--- RECORDS PROVIDED ---

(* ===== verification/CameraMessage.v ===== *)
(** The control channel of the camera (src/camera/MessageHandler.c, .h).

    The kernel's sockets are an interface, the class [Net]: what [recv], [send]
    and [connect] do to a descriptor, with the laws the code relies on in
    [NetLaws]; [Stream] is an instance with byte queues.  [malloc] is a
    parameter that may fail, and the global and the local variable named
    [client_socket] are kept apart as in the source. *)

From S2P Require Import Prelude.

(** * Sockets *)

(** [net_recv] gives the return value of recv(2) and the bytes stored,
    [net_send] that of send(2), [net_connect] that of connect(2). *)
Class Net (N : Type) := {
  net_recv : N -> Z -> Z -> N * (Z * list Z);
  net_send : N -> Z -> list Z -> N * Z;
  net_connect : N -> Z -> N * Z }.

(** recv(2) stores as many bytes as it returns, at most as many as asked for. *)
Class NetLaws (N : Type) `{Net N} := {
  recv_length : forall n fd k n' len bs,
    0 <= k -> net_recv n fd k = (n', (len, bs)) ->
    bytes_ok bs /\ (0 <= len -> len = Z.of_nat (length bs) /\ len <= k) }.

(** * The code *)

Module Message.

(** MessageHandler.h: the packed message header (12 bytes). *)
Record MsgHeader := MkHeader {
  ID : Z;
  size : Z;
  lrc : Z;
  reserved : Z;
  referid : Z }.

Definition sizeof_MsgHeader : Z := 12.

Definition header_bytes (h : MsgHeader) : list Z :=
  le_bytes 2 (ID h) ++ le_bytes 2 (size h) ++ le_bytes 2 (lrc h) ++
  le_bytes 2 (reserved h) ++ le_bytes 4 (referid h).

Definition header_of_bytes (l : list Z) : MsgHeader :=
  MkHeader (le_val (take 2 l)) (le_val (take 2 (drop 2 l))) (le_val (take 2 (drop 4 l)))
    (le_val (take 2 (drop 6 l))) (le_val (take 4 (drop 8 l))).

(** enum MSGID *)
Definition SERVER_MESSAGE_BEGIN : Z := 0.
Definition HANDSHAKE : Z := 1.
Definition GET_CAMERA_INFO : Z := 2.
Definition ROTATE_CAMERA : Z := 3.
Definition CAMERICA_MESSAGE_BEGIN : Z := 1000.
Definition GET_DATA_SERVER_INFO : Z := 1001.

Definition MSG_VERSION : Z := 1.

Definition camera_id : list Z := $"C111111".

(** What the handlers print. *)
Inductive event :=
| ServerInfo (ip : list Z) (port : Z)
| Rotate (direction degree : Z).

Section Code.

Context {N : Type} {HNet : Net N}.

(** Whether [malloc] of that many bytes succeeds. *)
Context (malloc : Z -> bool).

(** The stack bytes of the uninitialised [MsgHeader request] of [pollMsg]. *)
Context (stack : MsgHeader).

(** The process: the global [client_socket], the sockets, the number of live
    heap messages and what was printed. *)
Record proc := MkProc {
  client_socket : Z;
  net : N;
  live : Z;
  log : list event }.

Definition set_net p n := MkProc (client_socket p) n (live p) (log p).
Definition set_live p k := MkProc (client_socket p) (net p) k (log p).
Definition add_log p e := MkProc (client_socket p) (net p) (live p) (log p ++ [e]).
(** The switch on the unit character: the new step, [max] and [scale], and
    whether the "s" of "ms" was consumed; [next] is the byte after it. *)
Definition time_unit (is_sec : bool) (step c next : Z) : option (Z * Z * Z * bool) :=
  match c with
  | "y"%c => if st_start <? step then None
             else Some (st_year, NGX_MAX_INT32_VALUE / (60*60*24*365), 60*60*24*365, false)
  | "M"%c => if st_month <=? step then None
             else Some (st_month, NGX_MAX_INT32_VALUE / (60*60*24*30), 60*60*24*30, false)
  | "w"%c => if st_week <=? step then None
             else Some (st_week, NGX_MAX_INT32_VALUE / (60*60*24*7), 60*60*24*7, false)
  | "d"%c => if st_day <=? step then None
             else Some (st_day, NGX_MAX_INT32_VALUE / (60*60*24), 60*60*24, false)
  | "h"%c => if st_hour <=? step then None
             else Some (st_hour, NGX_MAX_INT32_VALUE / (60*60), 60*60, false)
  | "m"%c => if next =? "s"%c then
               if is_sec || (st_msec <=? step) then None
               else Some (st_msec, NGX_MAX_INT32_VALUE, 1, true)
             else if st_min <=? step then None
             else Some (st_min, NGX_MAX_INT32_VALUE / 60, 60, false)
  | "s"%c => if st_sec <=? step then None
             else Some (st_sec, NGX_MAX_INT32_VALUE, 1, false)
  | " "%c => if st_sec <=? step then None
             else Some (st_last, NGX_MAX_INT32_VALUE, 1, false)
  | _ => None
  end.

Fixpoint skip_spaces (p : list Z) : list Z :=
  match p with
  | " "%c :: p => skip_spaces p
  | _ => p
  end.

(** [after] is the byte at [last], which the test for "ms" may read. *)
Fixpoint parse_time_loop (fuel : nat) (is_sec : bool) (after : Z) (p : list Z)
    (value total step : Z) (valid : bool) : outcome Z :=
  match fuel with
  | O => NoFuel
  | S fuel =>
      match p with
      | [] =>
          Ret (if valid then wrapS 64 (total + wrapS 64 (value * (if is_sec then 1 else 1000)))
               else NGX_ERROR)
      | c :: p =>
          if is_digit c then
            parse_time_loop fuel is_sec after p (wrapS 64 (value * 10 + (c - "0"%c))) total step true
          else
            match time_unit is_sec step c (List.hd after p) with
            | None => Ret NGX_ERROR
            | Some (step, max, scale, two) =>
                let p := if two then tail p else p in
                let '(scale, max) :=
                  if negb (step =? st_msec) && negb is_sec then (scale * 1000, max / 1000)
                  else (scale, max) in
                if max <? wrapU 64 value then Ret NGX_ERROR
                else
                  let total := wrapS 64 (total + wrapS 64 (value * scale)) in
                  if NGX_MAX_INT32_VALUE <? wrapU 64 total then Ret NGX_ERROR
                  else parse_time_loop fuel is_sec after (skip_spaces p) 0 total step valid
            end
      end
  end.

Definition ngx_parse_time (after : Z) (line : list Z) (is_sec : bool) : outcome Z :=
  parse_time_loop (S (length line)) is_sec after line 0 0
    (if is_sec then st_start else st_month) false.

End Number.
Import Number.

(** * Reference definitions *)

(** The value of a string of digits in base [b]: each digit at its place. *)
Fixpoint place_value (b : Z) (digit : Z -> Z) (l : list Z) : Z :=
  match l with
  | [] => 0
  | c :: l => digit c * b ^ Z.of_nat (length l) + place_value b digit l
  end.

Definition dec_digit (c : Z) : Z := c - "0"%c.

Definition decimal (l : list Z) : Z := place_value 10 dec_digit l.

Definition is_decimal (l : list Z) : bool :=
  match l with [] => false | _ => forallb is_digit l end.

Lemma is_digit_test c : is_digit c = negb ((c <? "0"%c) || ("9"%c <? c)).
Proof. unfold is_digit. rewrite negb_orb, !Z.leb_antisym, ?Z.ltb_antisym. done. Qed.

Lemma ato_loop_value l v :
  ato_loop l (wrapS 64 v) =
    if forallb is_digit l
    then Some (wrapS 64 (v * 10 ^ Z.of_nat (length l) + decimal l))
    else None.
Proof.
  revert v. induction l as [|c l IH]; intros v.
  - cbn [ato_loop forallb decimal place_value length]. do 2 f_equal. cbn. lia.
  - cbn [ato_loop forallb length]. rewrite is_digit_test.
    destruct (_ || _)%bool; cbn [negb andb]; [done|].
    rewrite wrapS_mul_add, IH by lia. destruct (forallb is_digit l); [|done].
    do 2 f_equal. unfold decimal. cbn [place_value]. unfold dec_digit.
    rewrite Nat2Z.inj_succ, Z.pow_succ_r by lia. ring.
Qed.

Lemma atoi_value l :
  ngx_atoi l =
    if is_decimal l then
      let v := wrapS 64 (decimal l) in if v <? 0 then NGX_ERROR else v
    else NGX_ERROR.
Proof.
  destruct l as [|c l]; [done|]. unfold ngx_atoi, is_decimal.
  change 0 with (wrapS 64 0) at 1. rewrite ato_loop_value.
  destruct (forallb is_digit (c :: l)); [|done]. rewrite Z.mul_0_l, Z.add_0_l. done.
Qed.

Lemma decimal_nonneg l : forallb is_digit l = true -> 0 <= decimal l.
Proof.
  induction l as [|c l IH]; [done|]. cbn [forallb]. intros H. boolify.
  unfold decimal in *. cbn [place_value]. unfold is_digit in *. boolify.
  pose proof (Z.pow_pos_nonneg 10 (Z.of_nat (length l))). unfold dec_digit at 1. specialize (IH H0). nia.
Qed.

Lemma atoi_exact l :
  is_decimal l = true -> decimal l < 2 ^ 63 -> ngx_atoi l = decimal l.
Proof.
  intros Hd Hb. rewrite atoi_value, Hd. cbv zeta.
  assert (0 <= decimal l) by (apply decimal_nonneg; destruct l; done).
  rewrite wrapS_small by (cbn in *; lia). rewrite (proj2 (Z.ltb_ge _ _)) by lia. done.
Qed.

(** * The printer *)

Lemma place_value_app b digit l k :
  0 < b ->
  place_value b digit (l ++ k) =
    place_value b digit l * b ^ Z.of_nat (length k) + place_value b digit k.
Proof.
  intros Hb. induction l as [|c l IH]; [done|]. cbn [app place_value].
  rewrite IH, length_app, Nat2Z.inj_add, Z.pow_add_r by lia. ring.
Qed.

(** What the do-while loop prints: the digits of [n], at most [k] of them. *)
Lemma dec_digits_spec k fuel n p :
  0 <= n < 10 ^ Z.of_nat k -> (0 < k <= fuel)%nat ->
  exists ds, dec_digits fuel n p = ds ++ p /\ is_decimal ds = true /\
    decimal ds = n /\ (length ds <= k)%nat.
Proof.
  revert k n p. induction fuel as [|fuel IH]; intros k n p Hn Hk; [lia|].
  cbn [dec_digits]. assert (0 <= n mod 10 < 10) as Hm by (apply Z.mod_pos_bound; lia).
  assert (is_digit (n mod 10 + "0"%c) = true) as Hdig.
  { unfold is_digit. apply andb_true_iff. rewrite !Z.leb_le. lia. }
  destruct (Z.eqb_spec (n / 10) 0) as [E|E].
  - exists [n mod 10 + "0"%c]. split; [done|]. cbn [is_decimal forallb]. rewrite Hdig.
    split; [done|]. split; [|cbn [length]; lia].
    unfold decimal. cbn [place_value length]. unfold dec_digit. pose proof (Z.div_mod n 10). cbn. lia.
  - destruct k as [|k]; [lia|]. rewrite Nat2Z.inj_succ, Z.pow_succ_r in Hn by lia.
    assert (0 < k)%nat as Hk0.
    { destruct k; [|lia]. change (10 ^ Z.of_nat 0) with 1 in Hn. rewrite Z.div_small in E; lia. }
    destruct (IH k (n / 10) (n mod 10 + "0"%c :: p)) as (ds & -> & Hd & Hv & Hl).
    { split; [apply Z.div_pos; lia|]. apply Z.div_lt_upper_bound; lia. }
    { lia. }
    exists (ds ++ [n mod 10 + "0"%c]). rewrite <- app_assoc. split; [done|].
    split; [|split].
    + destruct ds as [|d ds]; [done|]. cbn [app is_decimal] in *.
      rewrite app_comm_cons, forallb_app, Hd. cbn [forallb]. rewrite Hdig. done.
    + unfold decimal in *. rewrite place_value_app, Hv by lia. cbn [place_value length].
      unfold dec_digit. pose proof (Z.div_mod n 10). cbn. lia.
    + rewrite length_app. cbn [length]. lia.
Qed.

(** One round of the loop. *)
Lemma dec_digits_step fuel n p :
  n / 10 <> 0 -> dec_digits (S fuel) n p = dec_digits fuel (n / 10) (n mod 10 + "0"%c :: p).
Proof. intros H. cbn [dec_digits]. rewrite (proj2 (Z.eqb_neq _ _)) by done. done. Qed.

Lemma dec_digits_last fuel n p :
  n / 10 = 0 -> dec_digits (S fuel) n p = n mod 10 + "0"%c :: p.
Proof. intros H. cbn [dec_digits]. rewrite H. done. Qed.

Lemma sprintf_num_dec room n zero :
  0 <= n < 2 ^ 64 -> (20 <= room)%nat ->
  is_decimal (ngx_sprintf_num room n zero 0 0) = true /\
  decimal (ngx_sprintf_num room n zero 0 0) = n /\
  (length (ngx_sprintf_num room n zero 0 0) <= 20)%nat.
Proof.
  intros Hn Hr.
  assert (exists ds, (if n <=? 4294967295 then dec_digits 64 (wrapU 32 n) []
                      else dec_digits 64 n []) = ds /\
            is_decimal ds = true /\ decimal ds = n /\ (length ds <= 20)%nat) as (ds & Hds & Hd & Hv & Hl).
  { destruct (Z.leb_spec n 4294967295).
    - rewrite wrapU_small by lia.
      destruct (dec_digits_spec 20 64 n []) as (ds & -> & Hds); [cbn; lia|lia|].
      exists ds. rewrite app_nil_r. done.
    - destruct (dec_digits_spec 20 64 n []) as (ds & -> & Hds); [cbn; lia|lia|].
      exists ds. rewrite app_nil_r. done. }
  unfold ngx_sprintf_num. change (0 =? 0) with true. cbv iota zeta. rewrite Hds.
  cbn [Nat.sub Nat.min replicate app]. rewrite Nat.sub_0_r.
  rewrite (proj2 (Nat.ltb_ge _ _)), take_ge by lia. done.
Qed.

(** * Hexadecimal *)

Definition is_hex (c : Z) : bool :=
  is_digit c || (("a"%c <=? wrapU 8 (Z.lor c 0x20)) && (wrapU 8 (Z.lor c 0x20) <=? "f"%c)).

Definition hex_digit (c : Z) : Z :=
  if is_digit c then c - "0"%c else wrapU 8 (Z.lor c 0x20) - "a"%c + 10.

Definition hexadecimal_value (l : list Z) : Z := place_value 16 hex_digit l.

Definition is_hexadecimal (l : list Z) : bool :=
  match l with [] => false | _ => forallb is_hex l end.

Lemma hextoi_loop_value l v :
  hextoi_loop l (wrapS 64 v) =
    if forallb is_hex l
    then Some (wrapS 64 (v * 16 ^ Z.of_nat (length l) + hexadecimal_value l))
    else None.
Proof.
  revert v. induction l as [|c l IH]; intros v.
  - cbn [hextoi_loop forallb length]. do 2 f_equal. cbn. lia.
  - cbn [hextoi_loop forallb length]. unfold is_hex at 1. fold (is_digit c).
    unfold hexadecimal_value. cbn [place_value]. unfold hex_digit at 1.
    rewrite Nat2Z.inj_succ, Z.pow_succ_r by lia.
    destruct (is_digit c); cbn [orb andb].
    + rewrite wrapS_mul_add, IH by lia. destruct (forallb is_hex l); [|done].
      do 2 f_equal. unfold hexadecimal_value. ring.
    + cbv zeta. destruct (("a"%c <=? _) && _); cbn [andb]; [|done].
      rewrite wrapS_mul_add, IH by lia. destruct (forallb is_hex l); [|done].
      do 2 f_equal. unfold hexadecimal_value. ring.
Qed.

---

*WORK REQUIRED:* Your task is to restate, word for word, only those lines above that fall between the line holding "End Number." and the line holding "rewrite Nat2Z.inj_succ, Z.pow_succ_r by lia. ring.", inclusive.

*OUTPUT FOR THIS EXERCISE:*
End Number.
Import Number.

(** * Reference definitions *)

(** The value of a string of digits in base [b]: each digit at its place. *)
Fixpoint place_value (b : Z) (digit : Z -> Z) (l : list Z) : Z :=
  match l with
  | [] => 0
  | c :: l => digit c * b ^ Z.of_nat (length l) + place_value b digit l
  end.

Definition dec_digit (c : Z) : Z := c - "0"%c.

Definition decimal (l : list Z) : Z := place_value 10 dec_digit l.

Definition is_decimal (l : list Z) : bool :=
  match l with [] => false | _ => forallb is_digit l end.

Lemma is_digit_test c : is_digit c = negb ((c <? "0"%c) || ("9"%c <? c)).
Proof. unfold is_digit. rewrite negb_orb, !Z.leb_antisym, ?Z.ltb_antisym. done. Qed.

Lemma ato_loop_value l v :
  ato_loop l (wrapS 64 v) =
    if forallb is_digit l
    then Some (wrapS 64 (v * 10 ^ Z.of_nat (length l) + decimal l))
    else None.
Proof.
  revert v. induction l as [|c l IH]; intros v.
  - cbn [ato_loop forallb decimal place_value length]. do 2 f_equal. cbn. lia.
  - cbn [ato_loop forallb length]. rewrite is_digit_test.
    destruct (_ || _)%bool; cbn [negb andb]; [done|].
    rewrite wrapS_mul_add, IH by lia. destruct (forallb is_digit l); [|done].
    do 2 f_equal. unfold decimal. cbn [place_value]. unfold dec_digit.
    rewrite Nat2Z.inj_succ, Z.pow_succ_r by lia. ring.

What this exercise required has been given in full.